Sachss ideas and methods of transition from central planning were successfully adopted throughout the transition economies. He helped Slovenia (1991) and Estonia (1992) to introduce new stable and convertible currencies. Based on Polands success, he was invited first by Soviet President Mikhail Gorbachev and then by Russian President Boris Yeltsin on the transition to a market economy. He served as advisor to Prime Minister Yegor Gaidar and Finance Minister Boris Federov during 1991-93 on macroeconomic policies. He received the Leontief Medal of the Leontief Centre, St. Petersburg, for his contributions to Russias economic reforms.
From the mid-1990s till today, Prof. Sachs has been involved with economic reforms in many parts of Asia, including India and China. He has been a senior advisor to the Indian Government, most recently on the scaling up of primary health care in rural areas (the National Rural Health Mission), a policy that he recommended and helped to promote through the Indian Commission on Macroeconomics and Health. For his broad-based support of Indias economic reforms he was awarded the Padma Bhushan, one of Indias highest honors.
He has similarly engaged with the Chinese Government on many issues of sustainable development, and during 2001-3 worked with senior government officials on Chinas Western Development Strategy. He has authored many scholarly and policy papers on Indias and Chinas economic reforms. Sachs has also worked in other parts of Asia on a number of development and research projects, including in Malaysia, Indonesia, Timor-Leste, Bangladesh, Bhutan, and others. He actively supports Bhutans innovative strategy of Gross National Happiness. He works with the Government of Jordan on a national program of poverty reduction and with the Government of Qatar on education and ICT initiatives throughout the Arab region.

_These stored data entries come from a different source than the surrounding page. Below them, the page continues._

(** * Disease susceptibility predictor: scoring rules and the two stores

    A shallow embedding of [disease_susceptibility_predictor.py]:
    the scoring function [calculate_disease_risk], the credential store
    ([create_user], [authenticate_user]) and the prediction store
    ([save_prediction], [get_user_predictions]).

    Conventions of the embedding.
    - A patient record is a Python dict with string keys: [gmap string value].
    - A Python number (the form yields finite ints and floats) is a rational
      [Q]; the thresholds of the source (45, 6.5, ...) are exact rationals and
      Python compares ints and floats by value, so [Qlt] is the comparison.
    - A Python [str] is a [string] holding the UTF-8 encoding of the text.
      On ASCII text [str.lower()] maps 'A'..'Z' to 'a'..'z' and leaves the
      rest alone; on other text it follows the Unicode case mapping, which
      is a table of the Python runtime and a parameter here
      ([unicode_lower]).  The needles the code looks for are ASCII, so a
      needle occurs in a text exactly when its bytes occur in the encoding.
    - Exceptions are explicit: a computation returns [Ok v] or [Raise e].
    - The SQLite tables are lists of rows in insertion order; the clock
      ([CURRENT_TIMESTAMP], [datetime.now()]) is an argument. *)

From Stdlib Require Import ZArith QArith String Ascii List Lia Lqa.
From Stdlib Require Import Sorting.Permutation Sorting.Sorted.
From stdpp Require Import base option list gmap strings pretty.

Local Open Scope string_scope.
Local Open Scope list_scope.
Local Open Scope Z_scope.

(** ** Python values, exceptions *)

Inductive value : Type :=
  | VNum (q : Q)
  | VStr (s : string).

Inductive exn : Type :=
  | KeyError (k : string)
  | TypeError
  | AttributeError.

Inductive result (A : Type) : Type :=
  | Ok (a : A)
  | Raise (e : exn).
Arguments Ok {A} a.
Arguments Raise {A} e.
(** * Smart-factory sensor analyser: a shallow embedding of [app.py]

    The script loads a CSV sensor log through pandas, optionally normalises
    and date-filters it on its [timestamp] column, and derives descriptive
    statistics, a z-score outlier mask, a per-column outlier ratio and a
    correlation matrix.

    Numbers.  pandas holds a numeric column as float64 and computes every
    statistic in float64; so does the embedding.  A numeric cell is one of
    Rocq's primitive binary64 floats, and sums, means, deviations, z-scores,
    ratios and correlations are the IEEE 754 operations (round to nearest,
    ties to even) applied in the order in which pandas applies them: the
    two-pass variance of [nanops.nanvar] and the one-pass recurrence of
    [algos.nancorr].  Sums are accumulated in row order. *)

From Stdlib Require Import Strings.String Strings.Ascii Strings.Byte List Bool Arith ZArith.
From Stdlib Require Import Floats DecimalString Lia Permutation Sorted.
Import ListNotations.
Set Warnings "-inexact-float".

(* ================================================================= *)
(** ** float64 *)

Module Float64.
Local Open Scope float_scope.

(** [a > b]; every comparison with [NaN] is [False]. *)
Definition gt (a b : float) : bool := b <? a.

(** [a != b]; [True] when either side is [NaN]. *)
Definition ne (a b : float) : bool := negb (a =? b).

(** The float64 nearest to an int64. *)
Definition of_Z (z : Z) : float :=
  match z with
  | Z0 => 0
  | Zpos _ => of_uint63 (Uint63.of_Z z)
  | Zneg p => - of_uint63 (Uint63.of_Z (Zpos p))
  end.

Definition of_nat (n : nat) : float := of_Z (Z.of_nat n).

(** [numpy.sum] of a float64 array, from [0.0]. *)
Definition fsum (l : list float) : float := fold_left add l 0.

(** A zero of either sign, or [NaN]: the values that compare above no
    positive threshold. *)
Definition zero_or_nan (x : float) : Prop :=
  match Prim2SF x with
  | S754_zero _ | S754_nan => True
  | _ => False
  end.

End Float64.
Import Float64.

(* ================================================================= *)
(** ** Tables *)

(** A cell of a [DataFrame]: a float64 (numeric column), a string (object
    column), an instant in nanoseconds since the epoch (datetime64[ns]
    column), or a missing value ([NaN], [None], [NaT]).  An int64 column
    is held by the float64 values of its integers. *)
Inductive cell : Type :=
| Num (x : float)
| Str (s : string)
| Time (t : Z)
| NA.
(** C6: the code does not keep the invariant on every operation.  After a
    sync, with the timer started on the synced task 1000, disconnecting the
    calendar removes the task and leaves the timer attached to it; a toggle
    of the absent id 1000 then changes the engine.  A second sync does the
    same: it replaces the synced tasks by tasks with new ids.  (On the toggle itself the
    claim holds: [toggle_flips], [toggle_absent], [toggle_detaches],
    [toggle_keeps_attachment]; the handlers that remove no task keep the
    invariant too: [engineStep_keeps_attachment],
    [other_handlers_keep_attachment].) *)
Theorem disconnect_leaves_timer_attached :
  let c := {| todayReading := 1000; tomorrowReading := 1000;
              idReading1 := 1000; idReading2 := 1000 |} in
  let s1 := handleSyncNow c (handleConnectGoogleCalendar initialState) in
  let s2 := clickStartTimer 1000 s1 in
  let s3 := handleDisconnectGoogleCalendar s2 in
  let resync := handleSyncNow {| todayReading := 9000; tomorrowReading := 9000;
                                 idReading1 := 9000; idReading2 := 9000 |} s2 in
  attachedToActiveTask s2 = true
  /\ tasks s3 = []
  /\ option_map taskId (activeTimer s3) = Some 1000
  /\ attachedToActiveTask s3 = false
  /\ handleToggleComplete 1000 s3 <> s3
  /\ map id (tasks resync) = [9000; 9001]
  /\ option_map taskId (activeTimer resync) = Some 1000
  /\ attachedToActiveTask resync = false.
Proof.
  cbv zeta. repeat split. discriminate.
Qed.

(** ** Date/time reconciliation *)

(** *** Strings *)

Lemma append_assoc (a b c : string) : ((a ++ b) ++ c = a ++ b ++ c)%string.
Proof. induction a as [|x a IH]; cbn; [reflexivity|now rewrite IH]. Qed.

Lemma stripPrefix_append (p s : string) : stripPrefix p (p ++ s) = Some s.
Proof.
  induction p as [|a p IH]; cbn; [reflexivity|].
  now rewrite Ascii.eqb_refl.
Qed.

Lemma readDigits_uint (d : uint) (rest : string) (acc count : nat) :
  noDigitAhead rest = true ->
  readDigits (NilEmpty.string_of_uint d ++ rest) acc count
    = (Nat.of_uint_acc d acc, (count + Unsigned.usize d)%nat, rest).
Proof.
  intros Hrest. revert acc count.
  induction d; intros acc count; cbn [NilEmpty.string_of_uint append];
    try (cbn [readDigits];
         match goal with
         | |- context [digitValue ?c] =>
             let v := eval vm_compute in (digitValue c) in
             change (digitValue c) with v
         end;
         cbv iota beta; rewrite IHd; cbn [Nat.of_uint_acc Unsigned.usize];
         rewrite Nat.tail_mul_spec; f_equal; f_equal; [f_equal; lia | lia]).
  cbn [Nat.of_uint_acc Unsigned.usize]. rewrite Nat.add_0_r.
  destruct rest as [|c r]; [reflexivity|].
  cbn [readDigits]. cbn in Hrest. now destruct (digitValue c).
Qed.

Lemma to_uint_usize (n : nat) : (1 <= Unsigned.usize (Nat.to_uint n))%nat.
Proof.
  destruct (Nat.to_uint n) eqn:E; cbn; try lia.
  pose proof (Unsigned.of_to n) as H. rewrite E in H. cbn in H. subst n.
  discriminate E.
Qed.

Lemma readNumber_show (n : Z) (rest : string) :
  0 <= n -> noDigitAhead rest = true ->
  readNumber (showZ n ++ rest) = Some (n, rest).
Proof.
  intros Hn Hrest. unfold readNumber, showZ, showNat.
  rewrite (readDigits_uint _ _ _ _ Hrest).
  pose proof (to_uint_usize (Z.to_nat n)) as Hu.
  destruct (0 + Unsigned.usize (Nat.to_uint (Z.to_nat n)))%nat eqn:E; [lia|].
  change (Nat.of_uint_acc (Nat.to_uint (Z.to_nat n)) 0)
    with (Nat.of_uint (Nat.to_uint (Z.to_nat n))).
  rewrite Unsigned.of_to. now rewrite Z2Nat.id.
Qed.

(** *** Calendar *)

(** The year of a day of the era, counted from March, and the day in that
    year; the 366th day exists only before the March of a leap year. *)
Lemma year_of_era (doe : Z) :
  0 <= doe < 146097 ->
  let yoe := (doe - doe / 1460 + doe / 36524 - doe / 146096) / 365 in
  let doy := doe - (365 * yoe + yoe / 4 - yoe / 100) in
  0 <= yoe <= 399 /\ 0 <= doy <= 365
  /\ (doy = 365 ->
        (yoe + 1) mod 4 = 0 /\ ((yoe + 1) mod 100 <> 0 \/ (yoe + 1) mod 400 = 0))
  /\ (146037 <= doe -> yoe = 399 /\ 306 <= doy).
Proof.
  intros H. cbv zeta. Z.div_mod_to_equations. lia.
Qed.

(** Replaces the tests of the goal on numerals by their values. *)
Ltac decide_closed_tests :=
  repeat match goal with
         | |- context [if ?c then _ else _] =>
             lazymatch c with context [isLeapYear] => fail | _ => idtac end;
             let v := eval vm_compute in c in
             match v with
             | true => change c with true
             | false => change c with false
             end;
             cbv iota
         end.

Since 1995, Professor Sachs has been deeply engaged in Africas escape from poverty. He has worked in more than two-dozen African countries, and has advised the African leadership at several African Union summits. In the mid-1990s he worked with senior officials of the Clinton Administration to develop the concept of the African Growth and Opportunity Act (AGOA). He has engaged with dozens of African leaders to promote smallholder agriculture and to fight high disease burdens through strengthened primary health systems. His pioneering ideas on investing in health to break the poverty trap have been widely applied throughout the continent. He currently serves as an advisor to several African governments, including Ethiopia, Ghana, Kenya, Malawi, Mali, Nigeria, Rwanda, Senegal, Tanzania, and Uganda, among others.

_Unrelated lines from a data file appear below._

Definition replayWindow (samplesAll : list StoryDay.StorySample)
    (context : Explain.ExplainContext) (startMin endMin : Z)
    (overrides : ReplayOverrides) : ReplayResult :=
  let windowSamples := Explain.getWindowSamples samplesAll startMin endMin in
  let actualSummary := Explain.summarizeWindow windowSamples context in
  let modeUsed := orElse (mode overrides) (StoryDay.mode context) in
  let reserveUsed :=
    orElse (backupReservePct overrides) (StoryDay.backupReservePct context) in
  let peakStartMin :=
    orElse (peakStartMin overrides) (StoryDay.startMin (StoryDay.peakWindow context)) in
  match windowSamples with
  | [] =>
      let empty :=
        {| startSoc := 0; endSoc := 0;
           totalGridImportKwhApprox := 0; totalGridExportKwhApprox := 0;
           totalBatteryChargeKwhApprox := 0; totalBatteryDischargeKwhApprox := 0 |} in
      {| actual := empty; replay := empty;
         deltas := {| endSocPct := 0; gridImportKwh := 0; batteryDischargeKwh := 0 |};
         modeUsed := modeUsed; reserveUsed := reserveUsed |}
  | first :: _ =>
      let replayStartSoc := StoryDay.socPct first in
      let '(socPct, totals) :=
        fold_left (replayStep context modeUsed reserveUsed peakStartMin) windowSamples
          (replayStartSoc,
           {| gridImport := 0; gridExport := 0;
              batteryCharge := 0; batteryDischarge := 0 |}) in
      let replaySummary := finalizeSummary replayStartSoc socPct totals in
      {| actual :=
           {| startSoc := Explain.startSoc actualSummary;
              endSoc := Explain.endSoc actualSummary;
              totalGridImportKwhApprox := Explain.totalGridImportKwhApprox actualSummary;
              totalGridExportKwhApprox := Explain.totalGridExportKwhApprox actualSummary;
              totalBatteryChargeKwhApprox :=
                Explain.totalBatteryChargeKwhApprox actualSummary;
              totalBatteryDischargeKwhApprox :=
                Explain.totalBatteryDischargeKwhApprox actualSummary |};
         replay := replaySummary;
         deltas :=
           {| endSocPct := round (endSoc replaySummary - Explain.endSoc actualSummary) 1;
              gridImportKwh :=
                round (totalGridImportKwhApprox replaySummary
                       - Explain.totalGridImportKwhApprox actualSummary) 2;
              batteryDischargeKwh :=
                round (totalBatteryDischargeKwhApprox replaySummary
                       - Explain.totalBatteryDischargeKwhApprox actualSummary) 2 |};
         modeUsed := modeUsed; reserveUsed := reserveUsed |}
  end.

End Replay.
Lemma leave_parent_rest fuel child h t h1 :
  root t = child → shape (kids h) t → NoDup (nodes t) →
  (∀ q, parent (obj h child) = Some q → is_Some (stage (obj h q)) →
        attached_interactive h (nodes t)) →
  (depth t ≤ fuel)%nat →
  leave_parent fuel child h = Ok tt h1 →
  (∀ x, _interactive (obj h1 x) = _interactive (obj h x))
  ∧ (∀ x, x ∉ nodes t → stage (obj h1 x) = stage (obj h x))
  ∧ dirty_grows h h1.
Proof.
  intros Hroot Hshape Hnd Hatt Hfuel. unfold leave_parent, bind at 1, get at 1.
  destruct (parent (obj h child)) as [q|] eqn:Hpar.
  2:{ unfold ret. intros [= <-]. done. }
  destruct (decide (child ∈ children (obj h q))) as [Hin|Hin].
  2:{ unfold bind. rewrite removeChild_absent by done. unfold ret. intros [= <-]. done. }
  unfold bind. rewrite removeChild_present by done. unfold detach_if_staged.
  destruct (stage (obj h q)) eqn:Hst.
  - destruct (removeStageReference_tree t fuel h Hshape Hnd) as (h0 & Hrun & Hout & _);
      [by eapply Hatt|done|].
    rewrite Hroot in Hrun. rewrite Hrun. unfold ret. intros [= <-].
    pose proof (post_Ok _ _ _ _ _ (removeStageReference_frame fuel child) Hrun) as Hf.
    pose proof (post_Ok _ _ _ _ _ (removeStageReference_dirty_grows fuel child) Hrun) as Hg.
    split; [|split].
    + intros x. rewrite (proj1 (proj2 (rest_unlink _ _ _ _ _))).
      by apply stage_frame_interactive.
    + intros x Hx. rewrite (proj1 (rest_unlink _ _ _ _ _)). by apply Hout.
    + intros x Hx. rewrite (proj2 (proj2 (rest_unlink _ _ _ _ _))). by apply Hg.
  - unfold ret. intros [= <-]. split; [|split].
    + intros x. apply rest_unlink.
    + intros x _. apply rest_unlink.
    + intros x Hx. by rewrite (proj2 (proj2 (rest_unlink _ _ _ _ _))).
Qed.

The Millennium Villages Project, which he directs, operates in ten African countries, and covers more than 500,000 people. The MVP has achieved notable successes in raising agricultural production, reducing childrens stunting, and cutting child mortality rates, with the results described in several peer-reviewed publications. Its key concepts of integrated rural development to achieve the MDGs are now being applied at national scale in Nigeria and Mali, and are being used by many other countries to help support national anti-poverty programs. He works very closely with the Islamic Development Bank to scale up programs of integrated rural development and sustainable agriculture among the Banks member countries. One such project supports pastoralist communities in the Horn of Africa, with six participating nations: Djibouti, Ethiopia, Somalia, Kenya, Uganda, and South Sudan.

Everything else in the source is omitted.